Given records:
(* ===== verification/Stages.v ===== *)
(** * Interfaces between the pipeline stages

    Every stage of the derivation pipeline pulls from the stage before it
    through a Go interface. Each interface is a class over the state of the
    implementing stage: a method call takes the state and returns the result and
    the new state. The laws a client relies on are classes of their own. *)

From S2P Require Import Prelude GoBytes Errors Eth RollupConfig SpanBatch Frame.

(** [Origin() eth.L1BlockRef], common to all stages. *)
Class HasOrigin (P : Type) := Origin : P → L1BlockRef.

(** [ResettableStage] and [ChannelFlusher] of [pipeline.go]. *)
Class ResettableStage (P : Type) :=
  Reset : P → L1BlockRef → SystemConfig → Res unit * P.
Class ChannelFlusher (P : Type) := FlushChannel : P → Res unit * P.
(** [ForkTransformer]; a panic is possible. *)
Class ForkTransformer (P : Type) := Transform : P → ForkName → Res P.

(** [NextBlockProvider] of [l1_retrieval.go]. *)
Class NextBlockProvider (P : Type) := {
  nbp_origin :: HasOrigin P;
  NextL1Block : P → Res L1BlockRef * P;
  SystemConfigOf : P → SystemConfig;
}.

(** [NextDataProvider] of [frame_queue.go]. *)
Class NextDataProvider (P : Type) := {
  ndp_origin :: HasOrigin P;
  NextData : P → Res bytes * P;
}.

(** [NextFrameProvider] of [channel_bank.go]. *)
Class NextFrameProvider (P : Type) := {
  nfp_origin :: HasOrigin P;
  NextFrame : P → Res Frame * P;
}.

(** [RawChannelProvider] of [channel_in_reader.go]. *)
Class RawChannelProvider (P : Type) := {
  rcp_origin :: HasOrigin P;
  rcp_reset :: ResettableStage P;
  rcp_flush :: ChannelFlusher P;
  NextRawChannel : P → Res bytes * P;
}.

(** [NextBatchProvider] of [base_batch_stage.go]. *)
Class NextBatchProvider (P : Type) := {
  nbtp_origin :: HasOrigin P;
  nbtp_flush :: ChannelFlusher P;
  NextBatch : P → Res Batch * P;
}.

(** [SingularBatchProvider] of [attributes_queue.go]: the next batch on top of a
    block, and whether it is the last of its span. *)
Class SingularBatchProvider (P : Type) := {
  sbp_origin :: HasOrigin P;
  sbp_reset :: ResettableStage P;
  sbp_flush :: ChannelFlusher P;
  NextSingularBatch : P → L2BlockRef → Res (SingularBatch * bool) * P;
}.

(** ** Laws: pulling data leaves the L1 origin of the pipeline alone. *)
Class NextL1BlockStable (P : Type) `{NextBlockProvider P} :=
  NextL1Block_origin p : Origin (NextL1Block p).2 = Origin p.
Class NextDataStable (P : Type) `{NextDataProvider P} :=
  NextData_origin p : Origin (NextData p).2 = Origin p.
Class NextFrameStable (P : Type) `{NextFrameProvider P} :=
  NextFrame_origin p : Origin (NextFrame p).2 = Origin p.
Class NextRawChannelStable (P : Type) `{RawChannelProvider P} :=
  NextRawChannel_origin p : Origin (NextRawChannel p).2 = Origin p.

Class NextBatchStable (P : Type) `{NextBatchProvider P} := {
  NextBatch_origin p : Origin (NextBatch p).2 = Origin p;
  NextBatch_flush_origin p : Origin (FlushChannel p).2 = Origin p;
}.
(** Span batches that were decoded from a channel have at least one block. *)
Class NextBatchNonEmpty (P : Type) `{NextBatchProvider P} :=
  NextBatch_nonempty p s : (NextBatch p).1 = Ok (Span s) → span_Batches s ≠ [].

(** The frames a provider hands out are within the limits of the format. *)
Class NextFrameTyped (P : Type) `{NextFrameProvider P} := {
  frames_typed : P → Prop;
  NextFrame_typed p : frames_typed p → frames_typed (NextFrame p).2;
  NextFrame_frame p f : frames_typed p → (NextFrame p).1 = Ok f → Frame_wf f;
}.

(** A provider cannot be drained forever: what is left to hand out before the
    next error has a measure, counted in bytes or frames. *)
Class NextDataFinite (P : Type) `{NextDataProvider P} := {
  data_left : P → nat;
  NextData_left p d : (NextData p).1 = Ok d →
    (length d + data_left (NextData p).2 < data_left p)%nat;
}.
Class NextFrameFinite (P : Type) `{NextFrameProvider P} := {
  frames_left : P → nat;
  NextFrame_left p f : (NextFrame p).1 = Ok f →
    (frames_left (NextFrame p).2 < frames_left p)%nat;
}.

Problem description:
Please output the line that contains "(length d +" and every line after it in the entries above, exactly, and nothing more.

Answer to the problem:
    (length d + data_left (NextData p).2 < data_left p)%nat;
}.
Class NextFrameFinite (P : Type) `{NextFrameProvider P} := {
  frames_left : P → nat;
  NextFrame_left p f : (NextFrame p).1 = Ok f →
    (frames_left (NextFrame p).2 < frames_left p)%nat;
}.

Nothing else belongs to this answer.